Extracted data entries.

(** Reading from a mailbox: a timeout that is neither 0 nor -1 panics; on an
    empty queue -1 reports that nothing is there and 0 blocks the current thread
    as the last of the waiting ones, without a result; otherwise the first
    message is taken, whatever the timeout, and a user message is given as it
    was sent.  A user message that is written joins the queue at its end and
    wakes the thread that has waited longest. *)
Theorem mailbox_branches b k q ws timeout target d0 d1 :
  boxes k !! b = Some (mkMailbox q ws) ->
  (timeout <> no_wait -> timeout <> 0 ->
     syscall_rose_mailbox_read_handler clock b timeout target k = Err (Panic "TODO: support with mailbox read with a specified timeout")) /\
  (q = [] -> syscall_rose_mailbox_read_handler clock b no_wait target k = Ok (Some (not_ready, None), k)) /\
  (forall t w, q = [] -> so_deschedule (sched k) = Ok (t, w) ->
     syscall_rose_mailbox_read_handler clock b 0 target k =
       Ok (None, with_sched w (set_boxes (<[b := mkMailbox [] (ws ++ [t])]> (boxes k)) k))) /\
  (forall e0 e1 q', q = QUser e0 e1 :: q' -> timeout = no_wait \/ timeout = 0 ->
     syscall_rose_mailbox_read_handler clock b timeout target k =
       Ok (Some (ok, Some (mkMessage type_user e0 e1)), set_boxes (<[b := mkMailbox q' ws]> (boxes k)) k)) /\
  (forall w', woken ws (sched k) w' ->
     syscall_rose_mailbox_write_handler b (mkMessage type_user d0 d1) k =
       Ok (ok, with_sched w' (set_boxes (<[b := mkMailbox (q ++ [QUser d0 d1]) (tl ws)]> (boxes k)) k))).
Proof using Type.
  intros Hb. assert (Hg := get_mailbox_ok k b _ Hb). unfold syscall_rose_mailbox_read_handler. split; [|split; [|split; [|split]]].
  - intros H1 H2. erewrite bind_Ok by exact Hg. rewrite !(proj2 (Z.eqb_neq _ _)) by done. done.
  - intros ->. erewrite bind_Ok by exact Hg. done.
  - intros t w -> Ed. erewrite bind_Ok by exact Hg. change (negb (0 =? no_wait) && negb (0 =? 0)) with false. cbv iota.
    cbn [_message_queue]. change (0 =? no_wait) with false. cbv iota.
    erewrite bind_Ok by (unfold on_sched; by rewrite Ed). done.
  - intros e0 e1 q' -> Ht. erewrite bind_Ok by exact Hg.
    replace (negb (timeout =? no_wait) && negb (timeout =? 0)) with false; [done|]. destruct Ht as [-> | ->]; reflexivity.
  - intros w' Hw. by apply write_user_ok.
Qed.
End laws.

PROBLEM DESCRIPTION. Line count for "thread": say how many lines of the entries above include that word, and give only the number.

EXERCISE ANSWER. 2